## Task
Give a single number in reply. It is the count of lines below that contain the string "succeeds".
*** Block opens ***
Lemma set_map_transform_compose (t t' : Symmetry) (s : Shape) :
  (set_map (transform t) (set_map (transform t') s : Shape) : Shape)
  = set_map (transform (compose t t')) s.
Proof.
  apply set_eq. intros c. rewrite !elem_of_map. split.
  - intros (c1 & -> & (c0 & -> & Hc0)%elem_of_map).
    exists c0. by rewrite transform_compose.
  - intros (c0 & -> & Hc0). exists (transform t' c0).
    split; [by rewrite transform_compose | by apply elem_of_map_2].
Qed.

Lemma orientation_of_image (t u : Symmetry) (d : Cell) (s : Shape) :
  s ≠ ∅ →
  orientation_of t (translate d (set_map (transform u) s)) = orientation_of (compose t u) s.
Proof.
  intros Hne. unfold orientation_of.
  rewrite set_map_transform_translate, set_map_transform_compose.
  apply normalize_translate. by apply set_map_nonempty.
Qed.

Lemma set_map_transform_ext (t u : Symmetry) (s : Shape) :
  (∀ c, transform t c = transform u c) →
  (set_map (transform t) s : Shape) = set_map (transform u) s.
Proof.
  intros Hext. apply set_eq. intros c. rewrite !elem_of_map.
  split; intros (c0 & -> & Hc0); exists c0; by rewrite Hext.
Qed.

Lemma elem_of_orientation_set (o s : Shape) :
  o ∈ orientation_set s ↔ ∃ t, o = orientation_of t s.
Proof.
  unfold orientation_set. rewrite elem_of_list_to_set, list_elem_of_fmap. split.
  - intros (t & -> & _). by exists t.
  - intros (t & ->). exists t. split; [done | apply elem_of_all_symmetries].
Qed.

Lemma orientation_set_image (u : Symmetry) (d : Cell) (s : Shape) :
  s ≠ ∅ →
  orientation_set (translate d (set_map (transform u) s)) = orientation_set s.
Proof.
  intros Hne. apply set_eq. intros o. rewrite !elem_of_orientation_set. split.
  - intros (t & ->). exists (compose t u). by apply orientation_of_image.
  - intros (t & ->). exists (compose t (inverse u)).
    rewrite orientation_of_image by done. unfold orientation_of. f_equal.
    apply set_map_transform_ext. intros c.
    by rewrite !transform_compose, transform_inverse.
Qed.

Lemma orientation_nonempty (t : Symmetry) (s : Shape) :
  s ≠ ∅ → orientation_of t s ≠ ∅.
Proof. intros. unfold orientation_of, normalize. by apply translate_nonempty, set_map_nonempty. Qed.

(** * The cell queries of a well-formed board *)

Lemma collect_cells_spec b keep todo :
  board_wf b → (∀ cell, cell ∈ todo → cell ∈ grid_positions b) →
  collect_cells (cells b) keep todo
  = Ok (list_to_set (filter (λ c : Cell, keep (content b c.1 c.2) = true) todo)).
Proof.
  intros Hwf. induction todo as [|[row col] todo IH]; intros Hin; csimpl; [done|].
  assert ((row, col) ∈ grid_positions b) as [? ?]%elem_of_grid_positions
    by (apply Hin; by left).
  rewrite grid_get_board; [|by apply wf_dims|done..]. cbn [rbind].
  rewrite IH by (intros cell Hc; apply Hin; by right). cbn [rbind].
  rewrite filter_cons. simpl. destruct (keep (content b row col)) eqn:E.
  - by rewrite decide_True.
  - by rewrite decide_False by (by intros ?).
Qed.

Lemma NoDup_grid_positions b : NoDup (grid_positions b).
Proof.
  unfold grid_positions, range. apply NoDup_bind.
  - intros r1 r2 [row col] _ _ (c1 & Hc1 & _)%list_elem_of_bind
      (c2 & Hc2 & _)%list_elem_of_bind.
    apply list_elem_of_singleton in Hc1, Hc2. by simplify_eq.
  - intros row _. apply NoDup_bind.
    + intros c1 c2 [row' col] _ _ Hc1%list_elem_of_singleton Hc2%list_elem_of_singleton.
      by simplify_eq.
    + intros. apply NoDup_singleton.
    + apply NoDup_seqZ.
  - apply NoDup_seqZ.
Qed.

Lemma length_grid_positions b :
  0 ≤ width b → 0 ≤ height b →
  Z.of_nat (length (grid_positions b)) = width b * height b.
Proof.
  intros Hw Hh. unfold grid_positions, range.
  assert (∀ row : Z, length (seqZ 0 (width b) ≫= (λ col, [(row, col)]))
                     = Z.to_nat (width b)) as Hrow.
  { intros row. rewrite <- (length_seqZ 0 (width b)).
    induction (seqZ 0 (width b)) as [|c l IH]; csimpl; [done | by rewrite IH]. }
  assert (∀ l : list Z,
            length (l ≫= (λ row, seqZ 0 (width b) ≫= (λ col, [(row, col)])))
            = (length l * Z.to_nat (width b))%nat) as Hall.
  { induction l as [|r l IH]; csimpl; [done|]. by rewrite length_app, Hrow, IH. }
  rewrite Hall, length_seqZ. lia.
Qed.

Lemma length_filter_split {A} (f : A → Slot) (l : list A) :
  (length (filter (λ c, is_not_None (f c) = true) l)
   + length (filter (λ c, is_None (f c) = true) l))%nat = length l.
Proof.
  induction l as [|x l IH]; [done|]. rewrite !filter_cons.
  unfold is_not_None, is_None in *. destruct (f x) as [v|]; simpl; lia.
Qed.

Lemma get_piece_at_blocked b cell :
  board_wf b → cell ∈ blocked_cells b → get_piece_at b cell = Ok (Some (-1)).
Proof.
  intros Hwf Hbl. destruct cell as [row col]. simpl.
  destruct (wf_blocked_in b Hwf row col Hbl) as [? ?].
  rewrite grid_get_board; [|by apply wf_dims|done..]. f_equal.
  by apply wf_marker_Z.
Qed.

Lemma board_queries b :
  board_wf b →
  ∃ occupied empty,
    get_occupied_cells b = Ok occupied ∧ get_empty_cells b = Ok empty ∧
    (∀ cell, cell ∈ occupied ↔
             cell ∈ grid_positions b ∧ content b cell.1 cell.2 ≠ None) ∧
    (∀ cell, cell ∈ empty ↔
             cell ∈ grid_positions b ∧ content b cell.1 cell.2 = None) ∧
    Z.of_nat (size occupied) + Z.of_nat (size empty) = width b * height b.
Proof.
  intros Hwf. unfold get_occupied_cells, get_empty_cells.
  rewrite !collect_cells_spec by done. eexists _, _. split_and!; [done..| | |].
  - intros cell. rewrite elem_of_list_to_set, list_elem_of_filter.
    unfold is_not_None. rewrite bool_decide_eq_true. tauto.
  - intros cell. rewrite elem_of_list_to_set, list_elem_of_filter.
    unfold is_None. rewrite bool_decide_eq_true. tauto.
  - rewrite !size_list_to_set by apply NoDup_filter, NoDup_grid_positions.
    rewrite <- Nat2Z.inj_add, length_filter_split.
    destruct Hwf. apply length_grid_positions; lia.
Qed.

(** * Concrete inputs used by the examples below *)

(** A stand-in for Python's [hash] where an example needs to run the code:
    any function that never returns [-1] will do. *)
Definition example_hash (s : Shape) : Z := Z.of_nat (size s).

Lemma example_hash_not_marker : ∀ s, example_hash s ≠ -1.
Proof. intros s. unfold example_hash. lia. Qed.

Definition monomino : Shape := {[ (0, 0) ]}.
Definition domino : Shape := {[ (0, 0); (0, 1) ]}.
Definition L_tromino : Shape := {[ (0, 0); (1, 0); (0, 1) ]}.
Definition L_tromino_turned : Shape := {[ (0, 0); (0, 1); (1, 1) ]}.
Definition I_tromino : Shape := {[ (0, 0); (0, 1); (0, 2) ]}.

(** [GameBoard(width=2, height=1)] *)
Definition board_2x1 : GameBoard := mkBoard 2 1 [[None; None]] ∅.

(** [GameBoard(width=2, height=2)] *)
Definition board_2x2 : GameBoard := mkBoard 2 2 [[None; None]; [None; None]] ∅.

(** [GameBoard(width=1, height=1, blocked_cells={(0, 0)})] *)
Definition board_1x1_blocked : GameBoard := mkBoard 1 1 [[Some (-1)]] {[ (0, 0) ]}.

Lemma board_2x1_init : GameBoard_init 2 1 None = Ok board_2x1.
Proof. vm_compute. reflexivity. Qed.

Lemma board_2x2_init : GameBoard_init 2 2 None = Ok board_2x2.
Proof. vm_compute. reflexivity. Qed.

Lemma board_1x1_blocked_init :
  GameBoard_init 1 1 (Some {[ (0, 0) ]}) = Ok board_1x1_blocked.
Proof. vm_compute. reflexivity. Qed.

(** * The claims *)

Definition out_of_range_error (r : result GameBoard) : Prop :=
  r = Raise (ValueError WidthOutOfRange) ∨ r = Raise (ValueError HeightOutOfRange).

Definition invalid_blocked_cell_error (r : result GameBoard) : Prop :=
  ∃ cell, r = Raise (ValueError (BlockedOutOfBounds cell)).

(** The blocked cells handed to the constructor ([None] stands for none). *)
Definition supplied_blocked (blocked : option (gset Cell)) : gset Cell :=
  default ∅ blocked.

(** C9.  Constructing a board fails with an out-of-range error exactly when
    the width or the height is outside [1, 50]; it fails with an
    invalid-blocked-cell error exactly when the dimensions are in range and
    some blocked cell lies outside the grid; and it succeeds exactly in the
    remaining case. *)
Theorem GameBoard_init_errors (w h : Z) (blocked : option (gset Cell)) :
  (out_of_range_error (GameBoard_init w h blocked) ↔
     ¬ (1 ≤ w ≤ 50) ∨ ¬ (1 ≤ h ≤ 50)) ∧
  (invalid_blocked_cell_error (GameBoard_init w h blocked) ↔
     (1 ≤ w ≤ 50 ∧ 1 ≤ h ≤ 50) ∧
     ∃ cell, cell ∈ supplied_blocked blocked ∧ ¬ cell_in_range w h cell) ∧
  ((∃ b, GameBoard_init w h blocked = Ok b) ↔
     (1 ≤ w ≤ 50 ∧ 1 ≤ h ≤ 50) ∧
     ∀ cell, cell ∈ supplied_blocked blocked → cell_in_range w h cell).
Proof.
  unfold out_of_range_error, invalid_blocked_cell_error, GameBoard_init.
  case_bool_decide as Hw; cbn [negb]; cycle 1.
  { split_and!; split; try naive_solver. }
  case_bool_decide as Hh; cbn [negb]; cycle 1.
  { split_and!; split; try naive_solver. }
  set (todo := match blocked with None => [] | Some s => elements s end).
  assert (∀ cell, cell ∈ todo ↔ cell ∈ supplied_blocked blocked) as Htodo.
  { intros cell. subst todo. destruct blocked as [s|]; simpl.
    - apply elem_of_elements.
    - split; [by intros ?%elem_of_nil | by intros ?%not_elem_of_empty]. }
  pose proof (grid_dims_replicate (Z.to_nat h) (Z.to_nat w) None) as Hd0.
  destruct (decide (Forall (cell_in_range w h) todo)) as [Hall|Hall].
  - destruct (init_blocked_ok w h todo _ ∅ Hd0 Hall) as (g' & -> & _).
    cbn [rbind]. rewrite Forall_forall in Hall. split_and!; split.
    + by intros [?|?].
    + intros [?|?]; lia.
    + by intros [? ?].
    + intros (_ & cell & Hc & Hout). destruct Hout. apply Hall. by apply Htodo.
    + intros _. split; [done|]. intros cell Hc. apply Hall. by apply Htodo.
    + intros _. by eexists.
  - destruct (init_blocked_fail w h todo _ ∅ Hd0 Hall) as (cell & Hc & Hout & ->).
    cbn [rbind]. split_and!; split.
    + by intros [?|?].
    + intros [?|?]; lia.
    + intros _. split; [done|]. exists cell. split; [by apply Htodo | done].
    + intros _. by eexists.
    + by intros [? ?].
    + intros [_ Hin]. destruct Hout. apply Hin. by apply Htodo.
Qed.

(** C5.  On a board that a program can hold, when [can_place_shape] returns
    [True], [place_shape] followed by [remove_shape] of the same shape and
    position succeeds and gives back exactly the board from before. *)
Theorem place_remove_round_trip (hash : Shape → Z) (b : GameBoard)
    (shape : Shape) (position : Cell) :
  (∀ s, hash s ≠ -1) →
  reachable hash b →
  can_place_shape b shape position = Ok true →
  ∃ b1, place_shape hash b shape position = Ok b1 ∧
        remove_shape hash b1 shape position = Ok b.
Proof.
  intros Hhash Hreach Hcan.
  destruct (place_then_remove hash Hhash b shape position) as (b1 & ? & _ & ?);
    [by eapply reachable_wf | done |].
  by exists b1.
Qed.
*** Block closes ***
## Response to this exercise
2